After Scott left I tried in vain to get some more of the curious mall goers to try their luck but the only interest was shown by an errant three year old who tried to shove some pawns in his mouth before his mother stopped him. I had brought my computer along and was doing some writing when two kids came over and asked if they could play each other. I recognized one of kids as Isabel who I taught to play at last year’s exhibition. Isabel was with her brother Isaac and they were waiting in the mall with their grandmother while their mother was shopping. I reminded them how the pieces moved and they played from 3:30 to 5:30 while I unsuccessfully attempted to get some mall goers to play chess. At 5:30 the mall was pretty emptied out so I gave Isabel and Isaac the chess set Scott had earned and didn’t want, packed up my stuff, and was on my way home with two completely unused AMP Energy Focus drinks and 13 brand new chess sets.

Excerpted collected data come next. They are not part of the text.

(** The positions the pattern ends at are the prefixes it matches. *)
Lemma elem_of_matchEnds p path n :
  n ∈ matchEnds p path <-> (n <= length path)%nat /\ path_match (segments p) (take n path).
Proof.
  unfold matchEnds. rewrite elem_of_match_loop by done. split.
  - intros (a & ->%list_elem_of_singleton & Hr). split.
    + apply reaches_bounds in Hr; lia.
    + apply reaches_path_match in Hr; [|lia]. by rewrite Nat.sub_0_r, drop_0 in Hr.
  - intros [Hn Hm]. exists 0%nat. split; [set_solver|]. apply path_match_reaches; [lia|].
    by rewrite Nat.sub_0_r, drop_0.
Qed.

(** ** [**] segments in a row *)

Lemma globstar_twice segs path : path_match (None :: None :: segs) path <-> path_match (None :: segs) path.
Proof.
  split; [|intros H; by apply (pm_globstar (None :: segs) [])].
  inversion 1 as [| |? skipped p Hne Hp|]; subst.
  inversion Hp as [| |? skipped' p' Hne' Hp'|]; subst.
  - rewrite app_assoc. by constructor.
  - destruct skipped; apply pm_last.
Qed.

Lemma path_match_context pre segs segs' :
  segs <> [] -> segs' <> [] ->
  (forall path, path_match segs path <-> path_match segs' path) ->
  forall path, path_match (pre ++ segs) path <-> path_match (pre ++ segs') path.
Proof.
  intros Hne Hne' Heq. induction pre as [|s pre IH]; [done|]. intros path.
  assert (forall q, pre ++ segs <> [] /\ pre ++ segs' <> [] /\
    (path_match (s :: pre ++ segs) q -> path_match (s :: pre ++ segs') q) /\
    (path_match (s :: pre ++ segs') q -> path_match (s :: pre ++ segs) q)) as H; [|apply H].
  intros q. assert (pre ++ segs <> [] /\ pre ++ segs' <> []) as [Hp Hp']
    by (by destruct pre).
  split_and!; [done|done| |]; inversion 1; subst; try (constructor; [done|by apply IH]); congruence.
Qed.

Lemma collapse_path_match parts path :
  path_match (compile_segment <$> collapseGlobstars parts) path <-> path_match (compile_segment <$> parts) path.
Proof.
  unfold collapseGlobstars.
  assert (forall acc, path_match (compile_segment <$> reverse (foldl collapse_step acc parts)) path <->
    path_match (compile_segment <$> (reverse acc ++ parts)) path) as H; [|apply H].
  induction parts as [|s parts IH]; intros acc; cbn [foldl]; [by rewrite app_nil_r|].
  rewrite IH. unfold collapse_step. destruct (bool_decide (s = GLOBSTAR) && _) eqn:E.
  - apply andb_true_iff in E as [->%bool_decide_eq_true Hh%bool_decide_eq_true].
    destruct acc as [|a acc]; simplify_eq/=. rewrite reverse_cons, <- !app_assoc, !fmap_app. cbn [app].
    apply path_match_context; [done|done|]. intros q. cbn. by rewrite globstar_twice.
  - by rewrite reverse_cons, <- app_assoc.
Qed.

(** ** The ignore file *)

(** The rule covers the path: it matches the path or one of its parents. *)
Definition rule_covers (cleaned : text) (path : list text) : Prop :=
  exists n, (1 <= n <= length path)%nat /\
    path_match (compile_segment <$> split_on PATH_SEPARATOR cleaned) (take n path).
Section ThreeInduction.
Context (P : list N -> Prop) (P0 : P []) (P1 : forall a, P [a]) (P2 : forall a b, P [a; b])
  (P3 : forall a b c s, P s -> P (a :: b :: c :: s)).

Fixpoint three_ind (s : list N) : P s :=
  match s with
  | [] => P0
  | [a] => P1 a
  | [a; b] => P2 a b
  | a :: b :: c :: s' => P3 a b c s' (three_ind s')
  end.
End ThreeInduction.

(** Splitting three bytes into sixes of bits and joining them again. *)
Lemma sextets a b c :
  a < 256 -> b < 256 -> c < 256 ->
  a / 4 < 64 /\ a mod 4 * 16 < 64 /\ a mod 4 * 16 + b / 16 < 64 /\ b mod 16 * 4 < 64 /\
  b mod 16 * 4 + c / 64 < 64 /\ c mod 64 < 64 /\
  a / 4 * 4 + (a mod 4 * 16) / 16 = a /\
  a / 4 * 4 + (a mod 4 * 16 + b / 16) / 16 = a /\
  (a mod 4 * 16 + b / 16) mod 16 * 16 + (b mod 16 * 4) / 4 = b /\
  (a mod 4 * 16 + b / 16) mod 16 * 16 + (b mod 16 * 4 + c / 64) / 4 = b /\
  (b mod 16 * 4 + c / 64) mod 4 * 64 + c mod 64 = c.
Proof.
  intros Ha Hb Hc.
  pose proof (N.div_mod a 4 ltac:(lia)). pose proof (N.mod_lt a 4 ltac:(lia)).
  pose proof (N.div_mod b 16 ltac:(lia)). pose proof (N.mod_lt b 16 ltac:(lia)).
  pose proof (N.div_mod c 64 ltac:(lia)). pose proof (N.mod_lt c 64 ltac:(lia)).
  assert (b / 16 < 16) by (apply N.Div0.div_lt_upper_bound; lia).
  assert (c / 64 < 4) by (apply N.Div0.div_lt_upper_bound; lia).
  assert (a / 4 < 64) by (apply N.Div0.div_lt_upper_bound; lia).
  assert ((a mod 4 * 16) / 16 = a mod 4) by (apply N.div_mul; lia).
  assert ((b mod 16 * 4) / 4 = b mod 16) by (apply N.div_mul; lia).
  assert ((a mod 4 * 16 + b / 16) / 16 = a mod 4)
    by (rewrite N.div_add_l, (N.div_small (b / 16)) by lia; lia).
  assert ((b mod 16 * 4 + c / 64) / 4 = b mod 16)
    by (rewrite N.div_add_l, (N.div_small (c / 64)) by lia; lia).
  assert ((a mod 4 * 16 + b / 16) mod 16 = b / 16)
    by (rewrite N.add_comm, N.Div0.mod_add; apply N.mod_small; lia).
  assert ((b mod 16 * 4 + c / 64) mod 4 = c / 64)
    by (rewrite N.add_comm, N.Div0.mod_add; apply N.mod_small; lia).
  split_and!; lia.
Qed.

Lemma decode_encode secret : bytes secret -> decode_base64url (encodeAccessToken secret) = secret.
Proof.
  induction secret as [|a|a b|a b c s IH] using three_ind; intros Hs; rewrite ?Forall_cons in Hs.
  - done.
  - destruct (sextets a 0 0) as (?&?&_&_&_&_&E&_); [lia..|]. cbn.
    by rewrite !b64_roundtrip, E by done.
  - destruct (sextets a b 0) as (?&_&?&?&_&_&_&E1&E2&_); [lia..|]. cbn.
    by rewrite !b64_roundtrip, E1, E2 by done.
  - destruct (sextets a b c) as (?&_&?&_&?&?&_&E1&_&E2&E3); [lia..|].
    cbn [encodeAccessToken decode_base64url]. rewrite !b64_roundtrip, E1, E2, E3, IH by (done || tauto). done.
Qed.

Lemma encode_alphabet secret : bytes secret -> Forall (fun c => in_alphabet c = true) (encodeAccessToken secret).
Proof.
  induction secret as [|a|a b|a b c s IH] using three_ind; intros Hs; rewrite ?Forall_cons in Hs; cbn [encodeAccessToken].
  - done.
  - destruct (sextets a 0 0) as (?&?&_); [lia..|]. repeat (constructor; [by apply b64_char_value|]). done.
  - destruct (sextets a b 0) as (?&_&?&?&_); [lia..|]. repeat (constructor; [by apply b64_char_value|]). done.
  - destruct (sextets a b c) as (?&_&?&_&?&?&_); [lia..|]. repeat (constructor; [by apply b64_char_value|]).
    apply IH. tauto.
Qed.

Lemma encode_nil secret : encodeAccessToken secret = [] -> secret = [].
Proof. by destruct secret as [|a [|b [|c s]]]. Qed.

Lemma decode_bytes s : bytes (decode_base64url s).
Proof.
  assert (forall n s, (length s <= n)%nat -> bytes (decode_base64url s)) as H; [|by eapply H]. clear s.
  assert (forall x y, b64_value x * 4 + b64_value y / 16 < 256 /\
    b64_value x mod 16 * 16 + b64_value y / 4 < 256 /\ b64_value x mod 4 * 64 + b64_value y < 256) as Hb.
  { intros x y. pose proof (b64_value_bound x). pose proof (b64_value_bound y).
    pose proof (N.mod_lt (b64_value x) 16 ltac:(lia)). pose proof (N.mod_lt (b64_value x) 4 ltac:(lia)).
    assert (b64_value y / 16 < 4) by (apply N.Div0.div_lt_upper_bound; lia).
    assert (b64_value y / 4 < 16) by (apply N.Div0.div_lt_upper_bound; lia). lia. }
  induction n as [|n IH]; intros s Hn; [by destruct s; cbn in Hn; [constructor|lia]|].
  destruct s as [|a [|b [|c [|d s]]]]; cbn [decode_base64url]; [constructor|constructor| | |];
    repeat (constructor; [apply Hb|]); [constructor|constructor|]. apply IH. cbn in Hn. lia.
Qed.

Lemma strip_left_run c s : exists k, s = replicate k c ++ strip_left (N.eqb c) s.
Proof.
  induction s as [|x s [k IH]]; [by exists 0%nat|]. cbn [strip_left]. destruct (N.eqb_spec c x) as [<-|Hx].
  - exists (S k). cbn. by rewrite <- IH.
  - by exists 0%nat.
Qed.

Lemma stripTrailing_run s c : exists k, s = stripTrailing s c ++ replicate k c.
Proof.
  destruct (strip_left_run c (reverse s)) as [k E]. exists k. unfold stripTrailing, strip_right.
  rewrite <- (reverse_replicate k c), <- reverse_app, <- E. by rewrite reverse_involutive.
Qed.

Lemma strip_left_replicate c k s : strip_left (N.eqb c) (replicate k c ++ s) = strip_left (N.eqb c) s.
Proof. induction k as [|k IH]; [done|]. cbn. by rewrite N.eqb_refl. Qed.

Lemma stripTrailing_app s c k : c ∉ s -> stripTrailing (s ++ replicate k c) c = s.
Proof.
  intros Hc. unfold stripTrailing, strip_right. rewrite reverse_app, reverse_replicate, strip_left_replicate.
  rewrite strip_left_id; [apply reverse_involutive|]. intros x Hx.
  apply N.eqb_neq. intros <-. apply Hc. rewrite <- elem_of_reverse. destruct (reverse s); simplify_eq/=. set_solver.
Qed.

(** A token is accepted exactly when it is the canonical base64url text of a
    secret of at least sixteen bytes, with or without padding, and the bytes that
    are hashed are that secret's; so no two secrets share a token. *)
Theorem decodeAccessToken_exact token secret :
  decodeAccessToken token = Ok secret <->
  (ACCESS_TOKEN_MIN_BYTES <= length secret)%nat /\ bytes secret /\
  exists k, token = encodeAccessToken secret ++ replicate k BASE64_PADDING.
Proof.
  unfold decodeAccessToken. cbv zeta. split.
  - destruct (_ || negb _); [done|]. destruct (_ || negb (bool_decide _)) eqn:E; [done|].
    destruct (Nat.ltb_spec (length (decode_base64url (stripTrailing token BASE64_PADDING))) ACCESS_TOKEN_MIN_BYTES);
      [done|]. intros [= <-].
    apply orb_false_iff in E as [_ E]. apply negb_false_iff, bool_decide_eq_true in E.
    split_and!; [done|apply decode_bytes|]. rewrite E. apply stripTrailing_run.
  - intros (Hlen & Hs & k & ->). pose proof (encode_alphabet secret Hs) as Ha.
    rewrite stripTrailing_app by (intros Hin; rewrite Forall_forall in Ha; by specialize (Ha _ Hin)).
    rewrite (bool_decide_false (encodeAccessToken secret = [])) by (intros ->%encode_nil; cbv in Hlen; lia).
    rewrite (proj2 (forallb_Forall _ _ _ (fun x => iff_refl (in_alphabet x = true)))) by done. cbn [orb negb].
    rewrite decode_encode by done. rewrite (bool_decide_false (secret = [])) by (intros ->; cbv in Hlen; lia).
    rewrite bool_decide_true by done. cbn [orb negb].
    by rewrite (proj2 (Nat.ltb_ge _ _)).
Qed.

(** ** The payload: lemmas *)

Lemma omap_filter_split {A} (f : text * A -> option N) (es : list (text * A)) :
  Permutation ((omap (fun e => n ← f e; Some (n, e)) es).*2
    ++ List.filter (fun e => match f e with Some _ => false | None => true end) es) es.
Proof.
  induction es as [|e es IH]; [done|]. cbn [omap list_omap List.filter].
  destruct (f e) as [n|]; cbn [mbind option_bind].
  - rewrite fmap_cons. cbn [snd app]. by constructor.
  - rewrite <- Permutation_middle. by constructor.
Qed.
(* ===== verification/RateLimit.v ===== *)
(** * RateLimit: the token bucket of the control plane

    [TokenBucket] of src/clients/typescript/src/aws/control-plane.ts: every call to
    the AWS API waits for a token.  Times are seconds of a monotonic clock, an
    argument of each call; [acquire] answers how long its caller sleeps, and may
    leave the bucket in debt, so that calls waiting at the same time are served in
    order.  Numbers are rationals. *)

From stdpp Require Import base option list.
From Stdlib Require Import QArith Qminmax Lqa Lia.
From S2P Require Import Prelude.

Local Open Scope Q_scope.

Record TokenBucket := { rate : Q; capacity : Q; tokens : Q; updatedAt : Q }.

(** The constructor: [None] is the [RangeError]. *)
Definition new_bucket (ratePerSecond now : Q) : option TokenBucket :=
  if Qle_bool ratePerSecond 0 then None
  else Some {| rate := ratePerSecond; capacity := ratePerSecond; tokens := ratePerSecond; updatedAt := now |}.

(** [#refill]. *)
Definition refill (now : Q) (b : TokenBucket) : TokenBucket :=
  let elapsed := Qmax 0 (now - updatedAt b) in
  {| rate := rate b; capacity := capacity b;
     tokens := Qmin (capacity b) (tokens b + elapsed * rate b); updatedAt := now |}.

(** The wait, and the bucket while its caller sleeps. *)
Definition acquire (now : Q) (b : TokenBucket) : Q * TokenBucket :=
  let b := refill now b in
  (Qmax 0 ((1 - tokens b) / rate b),
   {| rate := rate b; capacity := capacity b; tokens := tokens b - 1; updatedAt := updatedAt b |}).

(** When each of the calls made at these times is let through. *)
Fixpoint grants (b : TokenBucket) (times : list Q) : list Q :=
  match times with
  | [] => []
  | now :: rest => let (wait, b') := acquire now b in (now + wait) :: grants b' rest
  end.

(** ** Lemmas *)

(** A clock that does not go back. *)
Fixpoint monotone (from : Q) (times : list Q) : Prop :=
  match times with
  | [] => True
  | t :: rest => from <= t /\ monotone t rest
  end.

(** The wait covers what the bucket lacks. *)
Lemma wait_spec r w T : 0 < r -> w = Qmax 0 ((1 - T) / r) -> 0 <= w /\ 1 - T <= r * w /\ (w == 0 \/ r * w == 1 - T).
Proof.
  intros Hr ->. assert (r * ((1 - T) / r) == 1 - T) as E by (field; lra).
  destruct (Q.max_spec 0 ((1 - T) / r)) as [[H ->]|[H ->]].
  - split_and!; [lra|lra|by right].
  - split_and!; [lra| |by left]. assert (r * ((1 - T) / r) <= r * 0) by (apply Qmult_le_l; lra). lra.
Qed.

Lemma refill_tokens now b :
  0 < rate b -> updatedAt b <= now ->
  tokens (refill now b) <= tokens b + rate b * (now - updatedAt b) /\ tokens (refill now b) <= capacity b.
Proof.
  intros Hr Hn. cbn. rewrite (Q.max_r 0 (now - updatedAt b)) by lra. split; [|apply Q.le_min_l].
  eapply Qle_trans; [apply Q.le_min_r|]. lra.
Qed.

(** The [n]-th call from here cannot be let through before its token exists. *)
Lemma grant_lower_bound b times n g :
  0 < rate b -> monotone (updatedAt b) times -> grants b times !! n = Some g ->
  QN n + 1 - tokens b + rate b * updatedAt b <= rate b * g.
Proof.
  revert b n. induction times as [|t times IH]; intros b n Hr Hm Hg; [done|]. destruct Hm as [Ht Hm].
  destruct (refill_tokens t b Hr Ht) as [HT _]. cbn [grants acquire] in Hg.
  set (b' := refill t b) in *. assert (rate b' = rate b) as Er by done.
  assert (updatedAt b' = t) as Eu by done. clearbody b'.
  destruct n as [|n]; cbn [lookup list_lookup] in Hg.
  - injection Hg as <-. rewrite Er. destruct (wait_spec (rate b) _ (tokens b') Hr eq_refl) as (_ & Hw & _).
    set (w := Qmax 0 _) in *. change (QN 0) with 0. lra.
  - apply IH in Hg; cbn [rate tokens updatedAt] in *; rewrite ?Er, ?Eu in *; [|done|done].
    rewrite QN_S. lra.
Qed.

Lemma grants_spacing b times i j gi gj :
  0 < rate b -> tokens b <= capacity b -> monotone (updatedAt b) times -> (i <= j)%nat ->
  grants b times !! i = Some gi -> grants b times !! j = Some gj ->
  QN (j - i) + 1 <= rate b * (gj - gi) + Qmax (capacity b) 1.
Proof.
  revert b i j. induction times as [|t times IH]; intros b i j Hr Hc Hm Hij Hi Hj; [done|].
  destruct Hm as [Ht Hm]. destruct (refill_tokens t b Hr Ht) as [_ HT]. cbn [grants acquire] in Hi, Hj.
  set (b' := refill t b) in *. assert (rate b' = rate b) as Er by done.
  assert (updatedAt b' = t) as Eu by done. assert (capacity b' = capacity b) as Ec by done. clearbody b'.
  destruct i as [|i].
  - cbn in Hi. injection Hi as <-. rewrite Er. destruct (wait_spec (rate b) _ (tokens b') Hr eq_refl) as (Hw0 & Hw & Hor).
    set (w := Qmax 0 ((1 - tokens b') / rate b)) in *.
    pose proof (Q.le_max_l (capacity b) 1). pose proof (Q.le_max_r (capacity b) 1).
    destruct j as [|j]; cbn [lookup list_lookup] in Hj.
    + injection Hj as <-. rewrite Er. fold w. cbn [Nat.sub]. change (QN 0) with 0.
      assert (rate b * (t + w - (t + w)) == 0) as E by ring. lra.
    + apply grant_lower_bound in Hj; cbn [rate tokens updatedAt] in *; rewrite ?Er, ?Eu in *; [|done|done].
      rewrite Nat.sub_0_r, QN_S.
      assert (rate b * w <= Qmax (capacity b) 1 - tokens b'); [|lra].
      destruct Hor as [Hz|Hz]; [|lra]. assert (rate b * w == 0) as E by (rewrite Hz; ring). lra.
  - destruct j as [|j]; [lia|]. cbn in Hi, Hj. cbn [Nat.sub].
    rewrite <- Er, <- Ec.
    eapply (IH {| rate := rate b'; capacity := capacity b'; tokens := tokens b' - 1; updatedAt := updatedAt b' |} i j);
      cbn [rate tokens capacity updatedAt]; rewrite ?Er, ?Eu, ?Ec in *; try done; [lra|lia].
Qed.

(** However the calls arrive, and however many wait at once, the bucket keeps
    the rate: between any two calls it lets through, both included, there are at
    most [rate] per second plus one burst of the capacity (one call, below one per
    second). *)
Theorem acquire_keeps_rate r now b times i j gi gj :
  new_bucket r now = Some b -> monotone now times -> (i <= j)%nat ->
  grants b times !! i = Some gi -> grants b times !! j = Some gj ->
  QN (S (j - i)) <= r * (gj - gi) + Qmax r 1.
Proof.
  unfold new_bucket. destruct (Qle_bool r 0) eqn:E; [done|]. intros [= <-] Hm Hij Hi Hj.
  assert (0 < r) as Hr. { apply Qnot_le_lt. intros H. apply Qle_bool_iff in H. congruence. }
  rewrite QN_S. by eapply (grants_spacing {| rate := r; capacity := r; tokens := r; updatedAt := now |}); [..|exact Hi|exact Hj]; try done; apply Qle_refl.
Qed.

Definition sample_bucket : TokenBucket := {| rate := 2; capacity := 2; tokens := 2; updatedAt := 0 |}.

Lemma acquire_keeps_rate_witness :
  exists g0 g3, grants sample_bucket [0; 0; 0; 0] !! 0%nat = Some g0 /\
    grants sample_bucket [0; 0; 0; 0] !! 3%nat = Some g3 /\ g3 == 1 /\
    QN 4 <= 2 * (g3 - g0) + Qmax 2 1.
Proof.
  eexists _, _. split; [reflexivity|]. split; [reflexivity|]. split; [vm_compute; reflexivity|].
  apply (acquire_keeps_rate 2 0 sample_bucket [0; 0; 0; 0] 0 3); [reflexivity| |lia|reflexivity|reflexivity].
  cbn. lra.
Defined.
(** Every token of the store is there to renew. *)
Lemma task_ok_start s j : inv s -> (forall current ok, j = Tick current ok -> current = clock s) ->
  task_ok s (running j (tokens s)).
Proof.
  intros Hinv Hj. split; cbn; [|done|].
  - apply Forall_forall. intros t Ht. by apply (inv_tokens _ Hinv) in Ht as [? _].
  - destruct j as [current ok|]; [|done]. rewrite (Hj _ _ eq_refl). split; [lia|]. by left.
Qed.

Lemma tick_inv s : inv s -> inv (tick s).
Proof.
  intros Hinv. unfold tick. destruct (timer s); [|done]. apply run_task_inv; [by apply inv_fresh|cbn; lia|].
  apply (task_ok_start (fresh_id s)); [by apply inv_fresh|]. by intros ? ? [= <- <-].
Qed.

Lemma refreshAll_inv s : inv s -> inv (refreshAll s).
Proof.
  intros Hinv. unfold refreshAll. apply run_task_inv; [by apply inv_fresh|cbn; lia|].
  apply (task_ok_start (fresh_id s)); [by apply inv_fresh|done].
Qed.

Lemma fire_inv s h s' : inv s -> fire s h = Some s' -> inv s'.
Proof.
  intros Hinv. unfold fire. destruct (armed s !! h); cbn; [|done]. case_match; [|done]. intros [= <-].
  apply tick_inv, (inv_timer s); [done|]. intros k a [_ Hk]%lookup_delete_Some. by left.
Qed.

(** What a tick still owes after its mint, a failure counted. *)
Lemma resumed_task_ok s t current before ok :
  task_ok s t -> waits t = Minted ok -> task_job t = Tick current before ->
  task_ok s (running (Tick current (before && ok)) (remaining t)).
Proof.
  intros [Hp Hc Hd] Hw Hj. rewrite Hj, Hw in Hd.
  destruct Hd as [Hcur Hd]. split; cbn; [done|done|]. split; [done|]. intros tok Hin Hdue.
  destruct (Hd tok Hin Hdue) as [?|[(? & ? & _)|[->|[= ->]]]]; [by left|done|by right; right; left|].
  right; right; left. by rewrite andb_false_r.
Qed.

Lemma resume_inv s i s' : inv s -> resume s i = Some s' -> inv s'.
Proof.
  intros Hinv. unfold resume. destruct (tasks s !! i) as [t|] eqn:Ht; cbn; [|done].
  apply (inv_tasks _ Hinv) in Ht as [Ht Hi]. destruct (waits t) as [id|ok] eqn:Hw; [done|].
  destruct (task_job t) as [current before|] eqn:Hj.
  - intros [= <-]. apply run_task_inv; [done|done|]. by apply resumed_task_ok.
  - intros [= <-]. destruct ok.
    + apply run_task_inv; [done|done|]. by destruct Ht as [Hp Hc Hd].
    + apply inv_set_tasks; [done|]. intros k u [_ Hk]%lookup_delete_Some. by left.
Qed.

I'm disappointed this year’s speed chess exhibition attracted only one player from outside club and only two players from the club. This is less than half the players I’ve had every other year. Any time I spend raising money for the Salvation Army is time well spent but this year I could have helped them more by spending six hours trolling the streets for spare change and empties than by playing chess at the mall. I’m tempted to chalk up this years’ poor turnout to chance but the possibility having the exhibition isn’t a good use of my talents would also be a reasonable conclusion. I don’t have to make any decisions about the speed chess exhibition for a year but at some point a decision will have to be made.